As published in the Toronto Star

Spies don’t often speak publicly. So, when they do, it’s important to listen.

It’s even more important when they are leaders of the ‘Five Eyes’ intelligence partnership, who gathered for their first-ever public meeting to share a common message.

That’s why I travelled — at the invitation of the Canadian Security Intelligence Service — to Stanford University last October to learn from what the chiefs of the Five Eyes’ domestic security agencies had to say.

Their message was as clear as it was unprecedented: to protect our countries from growing security threats, businesses and security agencies must work closer than ever before to strengthen the resiliency of our economies.

Canada’s business community couldn’t agree more. And it appears that the government of Canada may agree too.

In an era of growing geopolitical conflict, in which supply chains, infrastructure networks, and technological innovation increasingly determine strategic advantage, government is no longer the only — even the primary — target of our foreign adversaries.

In virtually every sector and region of our country, Canadian businesses now regularly find themselves in the crosshairs of malicious state actors seeking to advance their national interests in ways that can, and do, undermine Canada’s national security.

This should concern all Canadians.

The threats aren’t abstract, nor do they exist in a vacuum. Attacks target the infrastructure needed to heat and power our homes. They target supply chains that provide our families with low-cost food and medicine. They target commercially valuable information that creates good jobs and helps pay our bills. In short, economic security threats put Canadians’ very safety, security, and prosperity at risk.

To be sure, businesses and governments invest billions each year to keep Canadians safe from these and related attacks. But, if we want to be truly effective in countering increasingly sophisticated and pervasive threats to our way of life, then we must replace our independent efforts with collective action.

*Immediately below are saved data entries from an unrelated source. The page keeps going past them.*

Lemma generate_base_and_overlays_result_witness :
  (In VNone (map (fun _ : string => VDict {[ KStr "a" := VInt 1 ]}) ["f.yaml"%string])
   /\ VDict {[ KStr "a" := VInt 1 ]} = VNone /\ [VDict ∅] = []) \/
  (~ In VNone (map (fun _ : string => VDict {[ KStr "a" := VInt 1 ]}) ["f.yaml"%string]) /\
   VDict {[ KStr "a" := VInt 1 ]}
   = deep_intersection
       (map (fun _ : string => VDict {[ KStr "a" := VInt 1 ]}) ["f.yaml"%string]) /\
   length [VDict ∅] = length ["f.yaml"%string] /\
   Forall2 (fun d overlay =>
              create_overlay
                (fun _ _ => Build_DiffReport None None None None None None)
                (VDict {[ KStr "a" := VInt 1 ]}) d = Ok overlay)
           (map (fun _ : string => VDict {[ KStr "a" := VInt 1 ]}) ["f.yaml"%string])
           [VDict ∅]).
Proof.
  apply (generate_base_and_overlays_result
           (fun _ _ => Build_DiffReport None None None None None None)
           (fun _ => VDict {[ KStr "a" := VInt 1 ]}) ["f.yaml"%string]).
  vm_compute. reflexivity.
Defined.

(** X15. [main] saves nothing when a file does not load: no call of
    [save_yaml] is made, for the base or for any overlay. *)
Theorem main_saves_nothing_on_load_failure :
  forall (DeepDiff : value -> value -> DiffReport)
         (read_yaml : string -> value) (args : Namespace),
    (exists file, In file (input_files args) /\ read_yaml file = VNone) ->
    main DeepDiff read_yaml args = Ok [].
Proof.
  intros DeepDiff read_yaml args (file & Hin & Hfail).
  unfold main, generate_base_and_overlays.
  assert (existsb (fun d => py_eq VNone d) (map read_yaml (input_files args))
          = true) as ->; [|done].
  apply existsb_None_In. rewrite <-Hfail. by apply in_map.
Qed.

Lemma main_saves_nothing_on_load_failure_witness :
  main (fun _ _ => Build_DiffReport None None None None None None)
       (fun file => if bool_decide (file = "missing.yaml"%string)
                    then VNone else VDict {[ KStr "a" := VInt 1 ]})
       {| input_files := ["a.yaml"%string; "missing.yaml"%string];
          output_prefix := "out"%string; verbose := false |}
  = Ok [].
Proof.
  apply main_saves_nothing_on_load_failure.
  exists "missing.yaml"%string. split; [cbn; auto|reflexivity].
Defined.

(** X16. When there is a base, [main] saves the base to
    [<prefix>_base.yaml] and then the k-th overlay to
    [<prefix>_overlay_<k>.yaml], k counting from 1 in the order of the
    input files, one overlay for each input file; pruning them before
    saving changes neither the base nor an overlay: they are saved as
    [generate_base_and_overlays] returned them. *)
Theorem main_saves_base_and_overlays :
  forall (DeepDiff : value -> value -> DiffReport)
         (read_yaml : string -> value) (args : Namespace)
         (base : value) (overlays : list value),
    generate_base_and_overlays DeepDiff read_yaml (input_files args)
    = Ok (base, overlays) ->
    base <> VNone ->
    main DeepDiff read_yaml args =
    Ok ((base, String.append (output_prefix args) "_base.yaml")
          :: imap (fun i overlay =>
                     (overlay,
                      String.append (output_prefix args)
                        (String.append "_overlay_"
                           (String.append (str_of_nat (i + 1)) ".yaml"))))
                  overlays) /\
    length overlays = length (input_files args).
Proof.
  intros DeepDiff read_yaml args base overlays H Hne.
  unfold main. rewrite H. cbn [mbind result_bind].
  apply generate_base_and_overlays_Ok in H as [(_ & ? & _)|(_ & Hb & Hf)];
    [done|].
  assert (remove_empty_structures base = base) as ->.
  { rewrite Hb. apply fully_pruned_fixed.
    destruct (map read_yaml (input_files args)); [done|].
    apply deep_intersection_ne_fully_pruned. }
  split.
  - assert (forall A (x y : A), match base with VNone => x | _ => y end = y)
      as -> by (intros; by destruct base).
    do 2 f_equal. apply imap_ext. intros i overlay Hi. cbn. f_equal.
    destruct (Forall2_lookup_r _ _ _ _ _ Hf Hi) as (d & _ & Hc).
    apply create_overlay_Ok in Hc as (o & _ & ->). apply prune_pruned.
  - apply Forall2_length in Hf. by rewrite length_map in Hf.
Qed.

Lemma main_saves_base_and_overlays_witness :
  main (fun _ _ => Build_DiffReport None None None None None None)
       (fun _ => VDict {[ KStr "a" := VInt 1 ]})
       {| input_files := ["f.yaml"%string; "g.yaml"%string];
          output_prefix := "out"%string; verbose := false |}
  = Ok [(VDict {[ KStr "a" := VInt 1 ]}, "out_base.yaml"%string);
        (VDict ∅, "out_overlay_1.yaml"%string);
        (VDict ∅, "out_overlay_2.yaml"%string)].
Proof.
  apply (main_saves_base_and_overlays
           (fun _ _ => Build_DiffReport None None None None None None)
           (fun _ => VDict {[ KStr "a" := VInt 1 ]})
           {| input_files := ["f.yaml"%string; "g.yaml"%string];
              output_prefix := "out"%string; verbose := false |}
           (VDict {[ KStr "a" := VInt 1 ]}) [VDict ∅; VDict ∅]).
  - vm_compute. reflexivity.
  - discriminate.
Defined.

(* ================================================================== *)
(** * Further properties of parse_path *)
(* ================================================================== *)

Section PathText.

Import PathRegex.

Lemma list_ascii_of_string_append s1 s2 :
  list_ascii_of_string (String.append s1 s2)
  = list_ascii_of_string s1 ++ list_ascii_of_string s2.
Proof.
  induction s1 as [|c s1 IH]; [done|]. cbn [list_ascii_of_string app].
  rewrite <-IH. reflexivity.
Qed.

Lemma span_app p run c after :
  forallb p run = true -> p c = false ->
  span p (run ++ c :: after) = (run, c :: after).
Proof.
  intros Hrun Hc. induction run as [|x run IH]; cbn.
  - by rewrite Hc.
  - cbn in Hrun. apply andb_true_iff in Hrun as [-> Hrun].
    by rewrite (IH Hrun).
Qed.

(** The search resumes behind the characters that were matched. *)
Lemma findall_skip cs1 cs2 :
  findall (cs1 ++ cs2) (length cs1) = findall cs2 0.
Proof. induction cs1 as [|c cs1 IH]; [done|]. cbn. apply IH. Qed.

Lemma findall_no_match c cs :
  c <> lbracket -> findall (c :: cs) 0 = findall cs 0.
Proof.
  intros Hc. cbn [findall].
  assert (match_key (c :: cs) = None) as ->.
  { unfold match_key. destruct cs as [|c2 cs]; [done|].
    by rewrite bool_decide_eq_false_2. }
  assert (match_index (c :: cs) = None) as ->; [|done].
  unfold match_index. by rewrite bool_decide_eq_false_2.
Qed.

Lemma findall_key s rest :
  forallb (fun c => negb (is_quote c)) s = true ->
  findall (lbracket :: quote :: s ++ quote :: rbracket :: rest) 0
  = (s, []) :: findall rest 0.
Proof.
  intros Hs. cbn [findall].
  assert (match_key (lbracket :: quote :: s ++ quote :: rbracket :: rest)
          = Some (s, length s + 4)) as ->.
  { unfold match_key. rewrite (span_app _ s quote) by done. done. }
  f_equal. replace (length s + 4 - 1) with (length (quote :: s ++ [quote; rbracket]))
    by (cbn; rewrite length_app; cbn; lia).
  rewrite <-(findall_skip (quote :: s ++ [quote; rbracket]) rest).
  cbn [app]. by rewrite <-app_assoc.
Qed.

Lemma findall_index digits rest :
  digits <> [] ->
  forallb is_digit digits = true ->
  findall (lbracket :: digits ++ rbracket :: rest) 0
  = ([], digits) :: findall rest 0.
Proof.
  intros Hne Hd. cbn [findall].
  assert (match_key (lbracket :: digits ++ rbracket :: rest) = None) as ->.
  { unfold match_key. destruct digits as [|c ds]; [done|]. cbn [app].
    cbn in Hd. apply andb_true_iff in Hd as [Hc _].
    assert (is_quote c = false) as ->; [|done].
    apply bool_decide_eq_false. intros ->. done. }
  assert (match_index (lbracket :: digits ++ rbracket :: rest)
          = Some (digits, length digits + 2)) as ->.
  { unfold match_index. rewrite (span_app _ digits rbracket) by done.
    by destruct digits. }
  f_equal. replace (length digits + 2 - 1) with (length (digits ++ [rbracket]))
    by (rewrite length_app; cbn; lia).
  rewrite <-(findall_skip (digits ++ [rbracket]) rest).
  by rewrite <-app_assoc.
Qed.

Lemma uint_digits d :
  forallb is_digit (list_ascii_of_string (NilEmpty.string_of_uint d)) = true.
Proof. induction d; cbn; by rewrite ?IHd. Qed.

As the security chiefs made clear in October, leaders from business and government must commit to moving forward in true collaboration, contributing increased resources, attention, and expertise to the challenge.

Christopher Wray, Director of the Federal Bureau of Investigation, spoke of the FBI being “in the midst of a paradigm shift” in the way in which his agency “engages with the private sector.”

The FBI has an entire office dedicated to working with the private sector, with an assistant director who meets daily with Director Wray.

Every FBI field office — all 56 of them — have a private sector co-ordinator who interacts with businesses scattered across the U.S.

Perhaps the most telling sign of the FBI’s transformative approach to partnership is the agency’s cyber squads. They aren’t just working with businesses to harden their infrastructure, but also conducting joint operations to disrupt adversaries before they strike.

CSIS Director David Vigneault has publicly advocated for this level of collaboration in Canada. But right now, he lacks the necessary powers.

Unlike the domestic security agencies of Canada’s Five Eyes partners, which possess modern authorities allowing them to engage in meaningful, two-way communication with their business communities, CSIS’s nearly 40-year-old governing legislation prohibits the agency from sharing all but the most generalized information with the private sector.

Without being able to engage in a dialogue with businesses, CSIS is effectively prevented from fostering the partnerships needed to protect Canadians.

For this reason, the business community was encouraged when the government launched consultations late last year contemplating the granting of new information sharing authorities to CSIS.

With the consultations closing this past Friday, business leaders urge the government to move quickly to grant CSIS the same powers that other Five Eyes security agencies possess to improve businesses’ awareness and resiliency against malicious attacks.

With new authorities, CSIS could communicate more specific and tangible information with companies. This would give business leaders a clearer understanding of the threat and the protective measures that could be taken to better safeguard their employees, customers, as well as the communities in which they operate.

The use of these new authorities would also benefit the government by helping CSIS build greater trust with the private sector. This would encourage business leaders to share more with Ottawa about the threats they’re seeing, which would better inform policy as well as improve CSIS’s ability to investigate, analyze and respond to threats.

Of course, the granting of new information sharing powers must be consistent with the values we share in our democracy, including respect for a free and fair marketplace as well as the protection of individuals’ rights and freedoms.

Here again, Canada can look to the examples set by our Five Eyes allies who have sought to respond to an increasingly hostile world in a fashion that best reflects what democracies stand for.

Canada’s business community is ready to step up and partner with CSIS to protect Canadians. We hope the government seizes this opportunity by giving CSIS the legislatives powers to reciprocate. As Director Vigneault noted in October: “We’re all partners in this work. Our future security and prosperity are directly affected by the actions that we’re going to take together.”